Thursday, April 14, 2011

CLUTTER, 35



NINETEEN



A colored boy was shinning my shoes. I looked down at the top-most portion of his inclined, neatly shaved head. His tan colored rag was whipping across the tips of my snazzily pointed patent leather shoes, those black and white wing tipped shoes, recently purchased from Macy’s on 34th Street, shone back to me in a pleasing, yin-yang tension.

The massive wall clock, the guardian of Grand Central Station (the interlocking gear of the pendulum swing, the sand slide of the hourglass, the upright fin of a sun-dial) informed me I had less than fifteen minutes to board my train for Boston.

The crowds, sheets of bustling limbs, bobbing weaving heads, shifting sliding arms, moved from musty tracks to clogged ticket counters, ticket counters to multi-colored magazine stands, magazine stands to the copper plated bar, bar to frothy beer, beer to dark recessed mouth fringed with gleaning white teeth from this welter.

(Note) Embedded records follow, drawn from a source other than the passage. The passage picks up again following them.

(** ** Settling

    [settled db db']: no operation or intent appears, operations evolve and
    nothing terminal becomes live again, intents keep their identity, an intent
    changes its effect only while its operation is live or the effect unknown,
    and never takes its lock back. *)
Definition op_settles (o o' : Operation) : Prop :=
  op_evolves o o' ∧ (non_terminal o' = true → non_terminal o = true).
Definition ops_settle (m m' : gmap string Operation) : Prop :=
  ∀ id o', m' !! id = Some o' → ∃ o, m !! id = Some o ∧ op_settles o o'.
Definition same_target (i i' : EmergencyIntent) : Prop :=
  ei_ID i' = ei_ID i ∧ ei_OperationID i' = ei_OperationID i ∧ ei_ReleaseDefinitionID i' = ei_ReleaseDefinitionID i ∧
  (∀ j, emergencyIntentsConflict i' j = emergencyIntentsConflict i j) ∧ change_of i' = change_of i.
Definition live_in (m : gmap string Operation) (id : string) : Prop :=
  ∃ o, m !! id = Some o ∧ non_terminal o = true.
Definition intent_settles (m : gmap string Operation) (i i' : EmergencyIntent) : Prop :=
  same_target i i' ∧ (ei_LockReleasedAt i' = None → ei_LockReleasedAt i = None) ∧
  (ei_EffectStatus i' = ei_EffectStatus i ∨ ei_EffectStatus i = EmergencyEffectUnknown ∨ live_in m (ei_OperationID i)).
Definition settled (db db' : DB) : Prop :=
  ops_wf (db_operations db') ∧ dom (db_operations db') = dom (db_operations db) ∧
  ops_settle (db_operations db) (db_operations db') ∧
  Forall2 (intent_settles (db_operations db)) (db_emergency_intents db) (db_emergency_intents db').
Definition settles (db db' : DB) : Prop := invariant db → settled db db'.

#[export] Instance op_settles_preorder : PreOrder op_settles.
Proof.
  split; [by intros o; split|]. intros a b c [H1 H2] [H3 H4]. split; [by transitivity b|auto].
Qed.
#[export] Instance ops_settle_preorder : PreOrder ops_settle.
Proof.
  split; [by intros m id o Ho; exists o|]. intros m1 m2 m3 H12 H23 id o3 H3.
  destruct (H23 _ _ H3) as (o2 & H2 & ?), (H12 _ _ H2) as (o1 & H1 & ?). exists o1. split; [done|by transitivity o2].
Qed.
Lemma ops_settle_insert id o o' m :
  m !! id = Some o → op_settles o o' → ops_settle m (<[id := o']> m).
Proof.
  intros Ho Hs k x Hk. apply lookup_insert_Some in Hk as [[<- <-]|[? Hk]]; [by exists o|].
  by exists x.
Qed.
Lemma intent_settles_refl m i : intent_settles m i i.
Proof. split; [by split_and!|]. split; [done|by left]. Qed.

Lemma non_terminal_live o : non_terminal o = negb (IsTerminal (op_Status o)).
Proof. unfold non_terminal. by destruct (op_Status o). Qed.

(** The step shapes: a single row moved, and the intents updated by a statement. *)
Lemma settled_row db db' id o o' p f :
  ops_wf (db_operations db) → db_operations db !! id = Some o → op_ID o' = op_ID o → op_settles o o' →
  db_operations db' = <[id := o']> (db_operations db) →
  db_emergency_intents db' = update_where p f (db_emergency_intents db) →
  (∀ i, i ∈ db_emergency_intents db → p i = true → intent_settles (db_operations db) i (f i)) →
  settled db db'.
Proof.
  intros Hwf Ho Hid Hs Hops Hints Hf. split_and!.
  - rewrite Hops. intros k x Hk. apply lookup_insert_Some in Hk as [[<- <-]|[? Hk]]; [rewrite Hid; by apply Hwf|by apply Hwf].
  - rewrite Hops. by apply dom_insert_lookup_L.
  - rewrite Hops. by eapply ops_settle_insert.
  - rewrite Hints. unfold update_where. apply Forall2_same_length_lookup_2; [by rewrite length_map|].
    intros n i i' Hi Hi'. rewrite list_lookup_fmap, Hi in Hi'. simpl in Hi'. injection Hi' as <-.
    destruct (p i) eqn:E; [|apply intent_settles_refl]. apply Hf; [by eapply list_elem_of_lookup_2|done].
Qed.
Lemma settled_intents db db' p f :
  ops_wf (db_operations db) → db_operations db' = db_operations db →
  db_emergency_intents db' = update_where p f (db_emergency_intents db) →
  (∀ i, i ∈ db_emergency_intents db → p i = true → intent_settles (db_operations db) i (f i)) →
  settled db db'.
Proof.
  intros Hwf Hops Hints Hf. split_and!; rewrite ?Hops; try done.
  rewrite Hints. unfold update_where. apply Forall2_same_length_lookup_2; [by rewrite length_map|].
  intros n i i' Hi Hi'. rewrite list_lookup_fmap, Hi in Hi'. simpl in Hi'. injection Hi' as <-.
  destruct (p i) eqn:E; [|apply intent_settles_refl]. apply Hf; [by eapply list_elem_of_lookup_2|done].
Qed.
Lemma update_where_nothing {A} (l : list A) : update_where (λ _, false) id l = l.
Proof. unfold update_where. by rewrite map_id. Qed.
Lemma settled_same db db' :
  ops_wf (db_operations db) → db_operations db' = db_operations db → db_emergency_intents db' = db_emergency_intents db →
  settled db db'.
Proof.
  intros Hwf Hops Hints. apply (settled_intents db db' (λ _, false) (λ i, i)); [done|done| |done].
  rewrite Hints. symmetry. apply update_where_nothing.
Qed.

(** ** Settling keeps the invariant and the decided effects *)
Lemma active_settles db db' definitionID i i' :
  ops_settle (db_operations db) (db_operations db') → intent_settles (db_operations db) i i' →
  is_active_intent definitionID db' i' = true → is_active_intent definitionID db i = true.
Proof.
  intros Hops ((_ & Hid & Hdef & _) & Hlock & Heff). unfold is_active_intent, intent_operation. rewrite Hid, Hdef.
  destruct (db_operations db' !! ei_OperationID i) as [o'|] eqn:Ho'; [|done].
  destruct (Hops _ _ Ho') as (o & Ho & _ & Hlive). rewrite Ho. intros H. destruct_bools.
  match goal with H : ei_LockReleasedAt i' = None |- _ => rewrite (Hlock H) end.
  match goal with H : _ || _ = true |- _ => apply orb_true_iff in H as [Hl|Hu] end.
  all: rewrite (bool_decide_true (ei_ReleaseDefinitionID i = _)), (bool_decide_true (None = None)) by done.
  - by rewrite (Hlive Hl).
  - destruct_bools.
    destruct Heff as [He|[He|(o2 & Ho2 & Hn)]]; [| |by simplify_eq; rewrite Hn].
    all: by rewrite (bool_decide_true (ei_EffectStatus i = _)), orb_true_r by congruence.
Qed.

Lemma Forall2_elem_r {A B} (R : A → B → Prop) l k y : Forall2 R l k → y ∈ k → ∃ x, x ∈ l ∧ R x y.
Proof.
  induction 1 as [|x y' l k Hxy _ IH]; intros Hy; [by apply not_elem_of_nil in Hy|].
  apply elem_of_cons in Hy as [->|Hy]; [exists x; split; [left|done]|]. destruct (IH Hy) as (x' & ? & ?). exists x'. split; [by right|done].
Qed.
Lemma Forall2_fmap_eq {A B C} (f : A → C) (g : B → C) (R : A → B → Prop) l k :
  Forall2 R l k → (∀ x y, R x y → g y = f x) → g <$> k = f <$> l.
Proof. induction 1 as [|x y l k Hxy _ IH]; intros H; [done|]. rewrite !fmap_cons, IH by done. by rewrite (H x y). Qed.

I picked a person at random from the bustle: a fat salesman in a Panama hat, jacket draped over his short sleeved puffy arm. His pleated pants were creased and scored by the friction of rounded thighs colliding from inadequate clearance, from one step to two and then three, I lost him for a moment in a gaggle of nuns in black habits and drooping white head gear, white flaps dangling down over their temples like horse blinders, all but concealing my man, my prosperous salesman.

But spy his tan briefcase: focus in on an embossed design, a fluttering American flag, the stars recessed, the bars protruding… the flag frozen in a moment of animated flutter. What do we see when we peer into his leather case? A book of color photographs of flags, flags on poles, flags dangling from railings, flags form fitted for a coffin? Too late to know for sure. The man descended trackside.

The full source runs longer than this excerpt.